Apropiación de la que —ya en el plano de la narrativa— Sergio Chejfec se convierte en el mejor ejemplo, con novelas como El aire (1992) o Los incompletos (2004), en las que demuestra que la escritura, aparte de ser un acto de fabulación, también puede ser un acto de imitación. La prosa de Chejfec es encadenada, lenta y perfecta, como la obra de Saer. Lo mínimotarda en acercarse a lo global; y la trama aparece pausada por el mismo lenguaje que a veces se detiene en los colores de la luz del sol, en los reflejos en los cristales o en la memoria; cosa que emparenta a la narrativa de Saer con la Chejfec y la de Gustavo Ferreyra, que con la novela La familia (2014), abre de nuevo el universo de lo mínimopara, a través de un lenguaje que tiene ecos de Saer, escribir sobre una familia que muta y se complejiza en el tiempo. Una historia total contada a partir de mínimos elementos que solo de vez en cuando señalan aquello que debe ser visto por completo; porque los demás espacios que ocupa la narración se concentra en bordear ese universo y definir sus contornos, que es una manera de decir; porque lo que Juan José Saer también hace (y por ende, Chejfec y Ferreyra se unen en esa empresa) es tener detonaciones que hablan de esa historia a través de frases aparentemente sin importancia o de recuerdos quizá olvidados, pero que sí tienen su peso y sí encuentran su razón de ser en el gran mapa que arma su narrativa. En el caso de Chejfec y Ferreyra —y aquí lo importante—, ese gran esquema se encuentra autoconclusivamente dentro de cada una de sus novelas; en el caso de Saer, por el contrario, ese mismo esquema no se agota en una sola y única novela, sino que hace parte de todo un programa narrativo casi absoluto y por ello mismo inacabable.

→Nada está librado al azar. Todo funciona como la vida misma: a veces con errores, con límites, con miedos y violencia, y amor... y sobre todo, con la certeza de que lo único que queda es la amistad. Porque quizá ese sea el gran tema saeriano: la amistad a través de los años, como forma de estar en el mundo y de dejar algo a los demás.

Al encontrarse con Saer, estos autores saben que algo es posible, así como algunos miembros de esa misma generación saben que al leer a Jorge Luis Borges o a Bioy Casares algo cambió en ellos para siempre y supieron que sí se podía narrar en ‘argentino’; lo que sucede con Saer, en tanto factor detonante de la literatura contemporánea, es que cuando uno lee su obra, reconoce un escritor que habla de una particularidad tan pequeña como La Zona, y que la describe al detalle, a veces desde la bruma de la evocación y otras desde la cercanía nominalista del presente que hace que La Zona ya no sea un territorio propiamente argentino, sino universal.

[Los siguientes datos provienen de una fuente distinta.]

(** * Agent Guardrails SDK (TypeScript): the authorization decision engine

    A shallow embedding of [js/src/policies.ts], [js/src/types.ts],
    [js/src/storage.ts], [js/src/agent.ts] and the session of
    [examples/js_basic_usage.ts], and the properties of the decision engine
    proved (or refuted) over it.

    Conventions of the embedding.
    - A JavaScript [number] is an IEEE-754 binary64 value, modelled by
      [spec_float] with precision 53 and exponent bound 1024; there is a
      single NaN.
    - A JavaScript string is a [string]: a sequence of 8-bit code units.
    - The values that a caller passes in a parameter bag and that a JSON
      document holds under a key are [JSValue]s, the primitive values
      [undefined], [null], a boolean, a number or a string.
    - A [Record<string, any>] is a plain object: a finite map of its own
      properties, which inherits the properties of [Object.prototype].
      Reading a property goes through the prototype, so it gives an [Any]:
      a primitive value or a member of [Object.prototype].  An assignment
      under the key [__proto__] changes the prototype where the object has
      no own property of that name.
    - The string form of a built-in function and the messages of a
      [TypeError] are those of Node.js (V8), the platform of the SDK.
    - A function that may throw returns a [Result]; code that reads or writes
      the storage driver, the agent object or the clock runs in the monad [M]. *)

From Stdlib Require Import ZArith QArith Lia Ascii String SpecFloat.
From stdpp Require Import gmap strings list.

Close Scope Q_scope.
Open Scope string_scope.
Open Scope Z_scope.

(* ===================================================================== *)
(** ** Strings *)
(* ===================================================================== *)

Module Str.

Definition is_digit (c : ascii) : bool :=
  let n := Z.of_nat (Ascii.nat_of_ascii c) in (48 <=? n) && (n <=? 57).

Definition digit_val (c : ascii) : Z := Z.of_nat (Ascii.nat_of_ascii c) - 48.

Definition digit_char (d : Z) : ascii := Ascii.ascii_of_nat (Z.to_nat (48 + d)).

(** The longest prefix of decimal digits, and what follows it. *)
Fixpoint span_digits (s : string) : string * string :=
  match s with
  | String c r =>
      if is_digit c then let '(ds, rest) := span_digits r in (String c ds, rest)
      else (EmptyString, s)
  | EmptyString => (EmptyString, EmptyString)
  end.

(** The mathematical value of a string of decimal digits. *)
Fixpoint digits_value_from (acc : Z) (s : string) : Z :=
  match s with
  | String c r => digits_value_from (10 * acc + digit_val c) r
  | EmptyString => acc
  end.

Definition digits_value (s : string) : Z := digits_value_from 0 s.

Fixpoint all_digits (s : string) : bool :=
  match s with
  | String c r => is_digit c && all_digits r
  | EmptyString => true
  end.

Definition len (s : string) : Z := Z.of_nat (String.length s).

Fixpoint decimal_go (fuel : nat) (z : Z) (acc : string) : string :=
  match fuel with
  | O => acc
  | S f =>
      let acc' := String (digit_char (z mod 10)) acc in
      if z <? 10 then acc' else decimal_go f (z / 10) acc'
  end.

(** The decimal digits of a non-negative integer. *)
Definition decimal (z : Z) : string :=
  decimal_go (S (Z.to_nat (Z.log2 z))) z EmptyString.

Fixpoint zeros (n : nat) : string :=
  match n with O => EmptyString | S k => String "0" (zeros k) end.

(** [decimal] padded on the left with zeros to at least [w] characters. *)
Definition pad (w : nat) (z : Z) : string :=
  let d := decimal z in zeros (w - String.length d) +:+ d.

Definition take (n : nat) (s : string) : string := String.substring 0 n s.
Definition drop (n : nat) (s : string) : string :=
  String.substring n (String.length s - n) s.

(** JavaScript [WhiteSpace] and [LineTerminator] code units below 256. *)
Definition is_space (c : ascii) : bool :=
  let n := Ascii.nat_of_ascii c in
  match n with
  | 9%nat | 10%nat | 11%nat | 12%nat | 13%nat | 32%nat | 160%nat => true
  | _ => false
  end.

Fixpoint trim_start (s : string) : string :=
  match s with
  | String c r => if is_space c then trim_start r else s
  | EmptyString => EmptyString
  end.

(** [String.prototype.toLowerCase] on the two letters a window unit can be. *)
Definition lower (c : ascii) : ascii :=
  let n := Ascii.nat_of_ascii c in
  if ((65 <=? n) && (n <=? 90))%nat then Ascii.ascii_of_nat (n + 32) else c.

End Str.

(* ===================================================================== *)
(** ** Numbers: IEEE-754 binary64 *)
(* ===================================================================== *)

Module Num.

Definition prec : Z := 53.
Definition emax : Z := 1024.

Definition t : Type := spec_float.

Definition NaN : t := S754_nan.
Definition zero : t := S754_zero false.
Definition add : t -> t -> t := SFadd prec emax.
Definition sub : t -> t -> t := SFsub prec emax.
Definition mul : t -> t -> t := SFmul prec emax.

(** [x <= y], [x < y] and [x == y] on numbers; false as soon as one side is NaN. *)
Definition leb : t -> t -> bool := SFleb.
Definition ltb : t -> t -> bool := SFltb.
Definition eqb : t -> t -> bool := SFeqb.

(** The number nearest to an integer (ties to even). *)
Definition of_Z (z : Z) : t := binary_normalize prec emax z 0 false.

(** The number nearest to [m * 10^k], for [m >= 0]: what reading the decimal
    literal with digits [m] and exponent [k] gives. *)
Definition of_decimal (m k : Z) : t :=
  match m with
  | Zpos p =>
      if 0 <=? k then of_Z (m * 10 ^ k)
      else SFdiv prec emax (S754_finite false p 0)
                 (S754_finite false (Z.to_pos (10 ^ (- k))) 0)
  | _ => zero
  end.

Definition is_nan (x : t) : bool :=
  match x with S754_nan => true | _ => false end.

Definition is_zero (x : t) : bool :=
  match x with S754_zero _ => true | _ => false end.

(** The number of binary digits of a positive integer. *)
Definition digits (z : Z) : Z := Z.log2 z + 1.

(** The number of sign [s] and magnitude [z], for [0 < z < 2^53]: [z] itself,
    written with a mantissa of 53 digits. *)
Definition canon (s : bool) (z : Z) : t :=
  S754_finite s (Z.to_pos (z * 2 ^ (53 - digits z))) (digits z - 53).

(** The integer part of a finite number (truncation toward zero). *)
Definition trunc (x : t) : option Z :=
  match x with
  | S754_zero _ => Some 0
  | S754_finite s m (Zneg e) =>
      let q := Z.shiftr (Zpos m) (Zpos e) in Some (if s then - q else q)
  | S754_finite s m e =>
      let q := Z.shiftl (Zpos m) e in Some (if s then - q else q)
  | _ => None
  end.

(** *** Number::toString, radix 10 *)

(** A positive finite number as an exact fraction [(num, den)]. *)
Definition fraction (m : positive) (e : Z) : Z * Z :=
  match e with
  | Zneg p => (Zpos m, 2 ^ Zpos p)
  | _ => (Zpos m * 2 ^ e, 1)
  end.

Fixpoint count_digits (fuel : nat) (q : Z) : Z :=
  match fuel with
  | O => 1
  | S f => if q <? 10 then 1 else 1 + count_digits f (q / 10)
  end.

Fixpoint leading_zeros (fuel : nat) (num den j : Z) : Z :=
  match fuel with
  | O => j
  | S f => if num * 10 <? den then leading_zeros f (num * 10) den (j + 1) else j
  end.

(** The [n] with [10^(n-1) <= num/den < 10^n]. *)
Definition decimal_exponent (num den : Z) : Z :=
  if den <=? num then
    let q := num / den in count_digits (S (Z.to_nat (Z.log2 q))) q
  else - leading_zeros 400 num den 0.

(** [num/den * 10^j] as a fraction. *)
Definition scale10 (num den j : Z) : Z * Z :=
  if 0 <=? j then (num * 10 ^ j, den) else (num, den * 10 ^ (- j)).

(** The digits [s] and the exponent [n] of the [k]-digit decimal that reads
    back as [x] and is nearest to it, if there is one. *)
Definition shortest_at (x : t) (num den n0 k : Z) : option (Z * Z) :=
  let '(a, b) := scale10 num den (k - n0) in
  let lo := a / b in
  let r := a mod b in
  let hi := lo + 1 in
  let '(his, hin) := if hi <? 10 ^ k then (hi, n0) else (10 ^ (k - 1), n0 + 1) in
  let lo_ok := eqb (of_decimal lo (n0 - k)) x in
  let hi_ok := eqb (of_decimal his (hin - k)) x in
  let prefer_lo := (2 * r <? b) || ((2 * r =? b) && Z.even lo) in
  if lo_ok && (prefer_lo || negb hi_ok) then Some (lo, n0)
  else if hi_ok then Some (his, hin)
  else None.

Fixpoint shortest_from (fuel : nat) (x : t) (num den n0 k : Z) : Z * Z * Z :=
  match fuel with
  | O => (num / den, k, n0)
  | S f =>
      match shortest_at x num den n0 k with
      | Some (s, n) => (s, k, n)
      | None => shortest_from f x num den n0 (k + 1)
      end
  end.

Definition toString_pos (m : positive) (e : Z) : string :=
  let x := S754_finite false m e in
  let '(num, den) := fraction m e in
  let n0 := decimal_exponent num den in
  let '(s, k, n) := shortest_from 17 x num den n0 1 in
  let ds := Str.decimal s in
  let exp_part (ex : Z) :=
    (if 0 <=? ex then "e+" else "e-") +:+ Str.decimal (Z.abs ex) in
  if (k <=? n) && (n <=? 21) then ds +:+ Str.zeros (Z.to_nat (n - k))
  else if (0 <? n) && (n <=? 21) then
    Str.take (Z.to_nat n) ds +:+ "." +:+ Str.drop (Z.to_nat n) ds
  else if (-6 <? n) && (n <=? 0) then "0." +:+ Str.zeros (Z.to_nat (- n)) +:+ ds
  else if k =? 1 then ds +:+ exp_part (n - 1)
  else Str.take 1 ds +:+ "." +:+ Str.drop 1 ds +:+ exp_part (n - 1).

Definition toString (x : t) : string :=
  match x with
  | S754_nan => "NaN"
  | S754_zero _ => "0"
  | S754_infinity s => if s then "-Infinity" else "Infinity"
  | S754_finite s m e => (if s then "-" else "") +:+ toString_pos m e
  end.

(** *** Decimal literals: [parseFloat] and [parseInt] *)

(** What a string starts with, read as a [StrDecimalLiteral]. *)
Inductive literal : Type :=
| LitNone
| LitInfinity (negative : bool)
| LitDecimal (negative : bool) (digits : Z) (exponent : Z).

Definition read_sign (s : string) : bool * string :=
  match s with
  | String "-" r => (true, r)
  | String "+" r => (false, r)
  | _ => (false, s)
  end.

Definition read_exponent (s : string) : Z :=
  match s with
  | String c r =>
      if (Ascii.eqb c "e" || Ascii.eqb c "E")%bool then
        let '(neg, r') := read_sign r in
        let '(ds, _) := Str.span_digits r' in
        match ds with
        | EmptyString => 0
        | _ => if neg then - Str.digits_value ds else Str.digits_value ds
        end
      else 0
  | EmptyString => 0
  end.

Definition read_literal (s : string) : literal :=
  let '(neg, u) := read_sign (Str.trim_start s) in
  if String.prefix "Infinity" u then LitInfinity neg
  else
    let '(ip, r1) := Str.span_digits u in
    let '(fp, r2) :=
      match r1 with
      | String "." r => Str.span_digits r
      | _ => (EmptyString, r1)
      end in
    match ip, fp with
    | EmptyString, EmptyString => LitNone
    | _, _ =>
        LitDecimal neg (Str.digits_value (ip +:+ fp))
                   (read_exponent r2 - Str.len fp)
    end.

(** [parseFloat(s)] *)
Definition parseFloat (s : string) : t :=
  match read_literal s with
  | LitNone => NaN
  | LitInfinity neg => S754_infinity neg
  | LitDecimal neg m k =>
      let x := of_decimal m k in if neg then SFopp x else x
  end.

Un lugar anclado en cualquier otro lado del mundo, y esto ocurre principalmente porque Saer se adueñó de un mundo y lo construyó de a poco, y al hacerlo, el lenguaje también, junto al tiempo y el uso de la historia —traducida en memoria y recuerdos—, jugó un papel importante. Y todo esto lo convierte en un escritor que no solo se preocupó por contar historias, sino por armar un mundo paralelo, un mundo donde habitar cuando ya no haya sitio donde estar.